先ほどの勢いはどこに行ったのか、きょとんとした神原にあれ、と疑問が湧き上がった。
神原の弟、一澄の弟、桜宮の兄と紅葉は同じ中学に通う同級生だった。神原は一澄の弟を知っていたし、てっきり桜宮都のことも知っているものだと思っていたがどうやら思い違いのようだ。
「僕の親衛隊副隊長さぁん。桜宮都君」
「……問題児の新入生じゃん」
「問題児? 都君が?」
可愛らしい笑顔で笑いかけてくる元同輩の弟を思い浮かべた。
中身は悪魔だがあの美少年が問題児と言われるくらいの問題があるようには見えなかった。

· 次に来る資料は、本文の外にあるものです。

(** * topology_cacher: resource indexing and project/allocation join

    A shallow embedding of [src/topology_cacher.py] and the properties of
    its resource indexer, allocation joiner and document fetcher.

    Layout:
    - [PyStr]: the string operations the code uses ([str.strip], [in]);
    - [Dict]: Python's insertion-ordered [dict] with string keys;
    - [ET]: the part of [xml.etree.ElementTree] the code reads;
    - the monad [M] (mutable object, log, exceptions) and the embedding of
      [TopologyData], loop by loop;
    - reference functions: total readings of the two documents and the
      loops as folds;
    - sample documents and a test double for the collaborators;
    - proofs: the code computes the folds whenever it returns; it returns
      exactly when every text it reads is there; rebuilding does not look
      at the previous tables;
    - the properties, by component. *)

From Stdlib Require Import String Ascii List Bool Arith ZArith Lia.
Import ListNotations.
Open Scope string_scope.
Open Scope list_scope.
Open Scope nat_scope.

(** ** Strings *)

Module PyStr.

(** [str.isspace] on one character.  Characters are Stdlib's 8-bit
    [ascii], so these are the white-space code points below 256:
    TAB..CR, FS..US, SPACE, NEL and NBSP. *)
Definition isspace (c : ascii) : bool :=
  let n := nat_of_ascii c in
  ((9 <=? n) && (n <=? 13)) || ((28 <=? n) && (n <=? 32))
  || (n =? 133) || (n =? 160).

Fixpoint lstrip (s : string) : string :=
  match s with
  | EmptyString => EmptyString
  | String c s' => if isspace c then lstrip s' else s
  end.

Fixpoint rstrip (s : string) : string :=
  match s with
  | EmptyString => EmptyString
  | String c s' =>
      match rstrip s' with
      | EmptyString => if isspace c then EmptyString else String c EmptyString
      | t => String c t
      end
  end.

(** [s.strip()] *)
Definition strip (s : string) : string := rstrip (lstrip s).

(** Truthiness of a [str]: [not s] holds exactly for the empty string. *)
Definition truthy (s : string) : bool :=
  match s with EmptyString => false | _ => true end.

(** [x in l] for a list of strings. *)
Definition mem (x : string) (l : list string) : bool :=
  existsb (String.eqb x) l.

(** [sub in s] for two strings. *)
Fixpoint contains (sub s : string) : bool :=
  String.prefix sub s
  || match s with
     | EmptyString => false
     | String _ s' => contains sub s'
     end.

End PyStr.

(** ** Dictionaries *)

Module Dict.

(** A Python [dict] keyed by [str]: entries in insertion order, one per
    key.  Assigning to a key that is present replaces the value in place;
    assigning to a new key appends an entry. *)
Definition dict (V : Type) : Type := list (string * V).

Definition empty {V} : dict V := [].

(** [d.get(k)] *)
Fixpoint get {V} (k : string) (d : dict V) : option V :=
  match d with
  | [] => None
  | (k', v) :: d' => if String.eqb k k' then Some v else get k d'
  end.

(** [d[k] = v] *)
Fixpoint set {V} (k : string) (v : V) (d : dict V) : dict V :=
  match d with
  | [] => [(k, v)]
  | (k', v') :: d' =>
      if String.eqb k k' then (k', v) :: d' else (k', v') :: set k v d'
  end.

Definition keys {V} (d : dict V) : list string := map fst d.

(** The dictionary after [d[key x] = val x] for each [x] of [l] in turn. *)
Definition fill {X V} (key : X -> string) (val : X -> V) (l : list X)
    (d : dict V) : dict V :=
  fold_left (fun d x => set (key x) (val x) d) l d.

End Dict.

Abbreviation dict := Dict.dict.

(** ** XML elements *)

Module ET.

(** An [ET.Element] as the code reads it: the tag, the text before the
    first child ([None] when the element has no character data there, as
    for [<Name/>] and [<Name></Name>]) and the child elements in document
    order.  Attributes and tail text are never read by the functions
    below. *)
#[warnings="-register-all"]
Inductive Element : Type :=
| Elem (tag : string) (text : option string) (children : list Element).

Definition tag (e : Element) : string :=
  match e with Elem t _ _ => t end.
Definition text (e : Element) : option string :=
  match e with Elem _ t _ => t end.
Definition children (e : Element) : list Element :=
  match e with Elem _ _ c => c end.

(** [bool(element)] is [len(element) != 0]: the element has children. *)
Definition truthy (e : Element) : bool :=
  match children e with [] => false | _ => true end.
(** X21: [login] always ends with the loading flag cleared.  A fulfilled
    response that is ok and has data sets the user and the token and
    leaves no error; every other outcome keeps the user and the token
    that were there and sets an error and an error code that are both
    truthy. *)
Theorem login_outcomes :
  forall (native_message : Api.NativeError -> jsstring)
         (r : Api.Settled AuthStore.AuthResponse) (w : AuthStore.World),
    AuthStore.isLoading (AuthStore.state (AuthStore.login native_message r w)) = false
    /\ (forall d, granted r = Some d ->
          AuthStore.login native_message r w =
            {| AuthStore.state :=
                 {| AuthStore.user := Some (AuthStore.data_user d);
                    AuthStore.isLoading := false;
                    AuthStore.error := None; AuthStore.errorCode := None |};
               AuthStore._token := Some (AuthStore.token d) |})
    /\ (granted r = None ->
          AuthStore.user (AuthStore.state (AuthStore.login native_message r w)) =
            AuthStore.user (AuthStore.state w)
          /\ AuthStore._token (AuthStore.login native_message r w) = AuthStore._token w
          /\ AuthGate.truthy_opt
               (AuthStore.error (AuthStore.state (AuthStore.login native_message r w))) = true
          /\ AuthGate.truthy_opt
               (AuthStore.errorCode (AuthStore.state (AuthStore.login native_message r w)))
             = true).
Proof.
  intros native_message r w.
  destruct (granted r) as [d|] eqn:Hg.
  - rewrite (login_granted native_message r w d Hg). split; [done|].
    split; [by intros ? [= <-]|done].
  - destruct (login_refused native_message r w Hg) as (e & c & -> & He & Hc & _).
    split; [done|]. split; [done|]. by intros _.
Qed.

Lemma login_outcomes_witness :
  AuthStore.login native_text auth_granted fresh_world =
    {| AuthStore.state :=
         {| AuthStore.user := Some sample_user; AuthStore.isLoading := false;
            AuthStore.error := None; AuthStore.errorCode := None |};
       AuthStore._token := Some (js "t1") |}
  /\ AuthStore._token
       (AuthStore.login native_text (Api.RejectedWith (Api.Native Api.TypeError)) signed_in)
     = AuthStore._token signed_in.
Proof.
  split.
  - apply (proj1 (proj2 (login_outcomes native_text auth_granted fresh_world))
             {| AuthStore.token := js "t1"; AuthStore.data_user := sample_user |}).
    reflexivity.
  - apply (proj2 (proj2 (login_outcomes native_text
                           (Api.RejectedWith (Api.Native Api.TypeError)) signed_in))
             eq_refl).
Defined.

(** X22: once [login] has ended, the gate shows the pages exactly when
    the authentication was granted, from whatever state the login started;
    after a rejection it shows the onboarding screen exactly when the
    caught error carries the code "ONBOARDING_REQUIRED". *)
Theorem gate_after_login :
  forall (native_message : Api.NativeError -> jsstring)
         (r : Api.Settled AuthStore.AuthResponse) (w : AuthStore.World),
    (AuthGate.AuthGate (AuthStore.state (AuthStore.login native_message r w))
       = AuthGate.Children
     <-> is_Some (granted r))
    /\ forall err : Api.Thrown,
         r = Api.RejectedWith err ->
         (AuthGate.AuthGate (AuthStore.state (AuthStore.login native_message r w))
            = AuthGate.Onboarding
          <-> AuthStore.err_code err =
                Some (JSON.Str AuthGate.s_ONBOARDING_REQUIRED)).
Proof.
  intros native_message r w. split.
  - destruct (granted r) as [d|] eqn:Hg.
    + rewrite (login_granted native_message r w d Hg). split; [by eexists|done].
    + destruct (login_refused native_message r w Hg) as (e & c & -> & He & Hc & _).
      split; [|by intros [? ?]].
      unfold AuthGate.AuthGate.
      cbn [AuthStore.state AuthStore.isLoading AuthStore.errorCode AuthStore.error
           AuthGate.truthy_opt].
      rewrite He. cbn [orb].
      by destruct (AuthGate.is_string AuthGate.s_ONBOARDING_REQUIRED (Some c)).
  - intros err ->. apply gate_after_rejection.
Qed.

Lemma gate_after_login_witness :
  AuthGate.AuthGate
    (AuthStore.state
       (AuthStore.login native_text
          (Api.RejectedWith
             (Api.ApiError 403 (JSON.Str AuthGate.s_ONBOARDING_REQUIRED) (JSON.Str (js "x"))))
          signed_in))
  = AuthGate.Onboarding.
Proof.
  apply (proj2 (gate_after_login native_text
                  (Api.RejectedWith
                     (Api.ApiError 403 (JSON.Str AuthGate.s_ONBOARDING_REQUIRED)
                        (JSON.Str (js "x"))))
                  signed_in)
           (Api.ApiError 403 (JSON.Str AuthGate.s_ONBOARDING_REQUIRED) (JSON.Str (js "x")))
           eq_refl).
  reflexivity.
Defined.

(** X23: when the authentication request is answered with a status that
    is not ok and a body whose [detail.error.code] is
    "ONBOARDING_REQUIRED", [authenticate] throws that code, [login] stores
    it, and the gate shows the onboarding screen, from whatever state the
    login started. *)
Theorem onboarding_required_reaches_gate :
  forall (fetch : Api.FetchCall -> Api.Settled Api.HttpResponse)
         (initData : jsstring) (view : JSON.value -> AuthStore.AuthResponse)
         (native_message : Api.NativeError -> jsstring) (w : AuthStore.World)
         (res : Api.HttpResponse) (d e : JSON.value),
    fetch (AuthStore.authenticate_call initData) = Api.Fulfilled res ->
    Api.ok res = false ->
    JSON.get Api.s_detail (Api.error_body res) = Some d ->
    JSON.get s_error d = Some e ->
    JSON.get Api.s_code e = Some (JSON.Str AuthGate.s_ONBOARDING_REQUIRED) ->
    AuthGate.AuthGate
      (AuthStore.state
         (AuthStore.login native_message
            (settled_map view (AuthStore.authenticate fetch initData)) w))
    = AuthGate.Onboarding.
Proof.
  intros fetch initData view native_message w res d e Hfetch Hok Hd He Hc.
  unfold AuthStore.authenticate. rewrite Hfetch, Hok. simpl.
  apply gate_after_rejection.
  unfold AuthStore.authenticate_throws.
  destruct (Api.error_body res) as [|b0|mant ex|str|arr|obj] eqn:Hb;
    try discriminate Hd.
  rewrite Hd. unfold AuthStore.err_code, Api.error_field, Api.opt_get.
  change (Some d ≫= JSON.get s_error) with (JSON.get s_error d). rewrite He.
  change (Some e ≫= JSON.get Api.s_code) with (JSON.get Api.s_code e). by rewrite Hc.
Qed.

Lemma onboarding_required_reaches_gate_witness :
  AuthGate.AuthGate
    (AuthStore.state
       (AuthStore.login native_text
          (settled_map no_grant
             (AuthStore.authenticate (answers (forbidden (Some onboarding_body)))
                (js "query_id=1")))
          fresh_world))
  = AuthGate.Onboarding.
Proof.
  apply (onboarding_required_reaches_gate
           (answers (forbidden (Some onboarding_body))) (js "query_id=1") no_grant
           native_text fresh_world (forbidden (Some onboarding_body))
           (error_object "ONBOARDING_REQUIRED" "Complete onboarding first")
           (JSON.Obj [(Api.s_code, JSON.Str (js "ONBOARDING_REQUIRED"));
                      (Api.s_message, JSON.Str (js "Complete onboarding first"))]));
    reflexivity.
Defined.

(** X24: after [logout] no token is held and no user is stored:
    [apiFetch] sends the headers of the caller and the default content
    type without an authorization of its own, and once the loading flag is
    clear the gate shows the login failure with its fallback text. *)
Theorem logout_clears_session :
  forall (w : AuthStore.World) (path : jsstring) (options : Api.RequestInit),
    Api.getToken (AuthStore._token (AuthStore.logout w)) = None
    /\ AuthStore.user (AuthStore.state (AuthStore.logout w)) = None
    /\ Api.headers (Api.init (Api.apiFetch_call (AuthStore._token (AuthStore.logout w))
                                path options)) =
         Api.headers options ∪ {[Api.h_content_type := Api.application_json]}
    /\ (AuthStore.isLoading (AuthStore.state w) = false ->
        AuthGate.AuthGate (AuthStore.state (AuthStore.logout w)) =
          AuthGate.LoginFailed (JSON.Str AuthGate.open_via_telegram)).
Proof.
  intros w path options. split; [done|]. split; [done|]. split; [done|].
  intros Hl. unfold AuthGate.AuthGate, AuthStore.logout. simpl. by rewrite Hl.
Qed.

Lemma logout_clears_session_witness :
  AuthGate.AuthGate (AuthStore.state (AuthStore.logout signed_in)) =
    AuthGate.LoginFailed (JSON.Str AuthGate.open_via_telegram).
Proof.
  apply (logout_clears_session signed_in (js "/me") Api.no_options). reflexivity.
Defined.

Section UserFacts.
Import AuthStore.

Lemma default_default {A} (x : A) (o : option A) :
  default (default x o) o = default x o.
Proof. by destruct o. Qed.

「ある意味ね。新入生は着々と桜宮の親衛隊に入ってるらしーよ」
「らしいって……風紀委員長なのにそんな適当でいいんですか」
「一種の宗教だ」その一言で思い出した。
桜宮兄弟は兄も弟も天才肌で、良くも悪くもカリスマに溢れ、周りにはよく五月蠅いくらい人が集まっていた。どこへ行くにも人が取り巻き、その都度凍えた視線で追い払っていた兄のほうを思い出す。
何もしなくとも自然と人が集まってくるあれは、恐ろしいものだ。どれだけ兄弟が邪険にしようと、周りには人が集まるし、熱狂的ファンが何人もいた。それこそ、宗教徒の如く熱心に足しげく通うのだ。
兄弟と友人であった当時の仲良しグループは揃って地味な嫌がらせを受けたりもしたが、ただでやられている奴らでもなかった。やられたら三倍返しは当たり前、がいつのまにやらモットーになっていたりして、卒業する頃には絶対に敵に回しちゃいけないなんて友人共々恐れられていたなぁ、と遠い目になったり。
「……。神原さん、食べ終わった?」
嫌なことを思い出しちゃった。苦い表情で問いかければ、不思議そうにしながらも頷いた。
「白ちゃんはあんまり箸が進んでないみたいだけど?」
「お腹いっぱいなんですぅー。神原さん、食べますかぁ?」
「食べますか、ってこっちに寄せないでよ。残したらいいじゃん」
「だぁって勿体無いしぃー」
残したらせっかく作ってもらったのに悪いじゃん、と小声で呟く紅葉は変なところで律儀だった。
食堂の料理はどれも育ち盛りの高校生男児のために元から多めに作られることもあり、小食の紅葉が食べきるのはなかなか難しい。顔見知りのウェイターや受付だったら何も言わずとも量を減らしてくれるが、今回は神原が注文しにいってしまったためか融通がきかなかったのだろう。
前もって言っておけば頼む際に一言添えてくれただろうが、少なすぎる昼食に紅葉の健康を心配して『聞かなかったこと』にウェイターはしたかもしれない。
我が儘を聞いてもらっている身としては、なるべくは完食するようにしているのだが、気分だったり腹具合だったりで食べきれない日もある。そんなときは席を共にしている友人もとい某副会長に食べてもらっていた。余談ではあるが、細身で食に五月蠅い某副会長はかなりの量を食べる。
「……精一杯エロく言ってみたらいいよ」
「は?」
「白ちゃんなりのエロくでいいからさ」
何を思ったのかひとり頭の上に電球を光らせた神原は邪気のない笑みで言ってみせた。
とうとう頭が沸いてしまったのだろうか。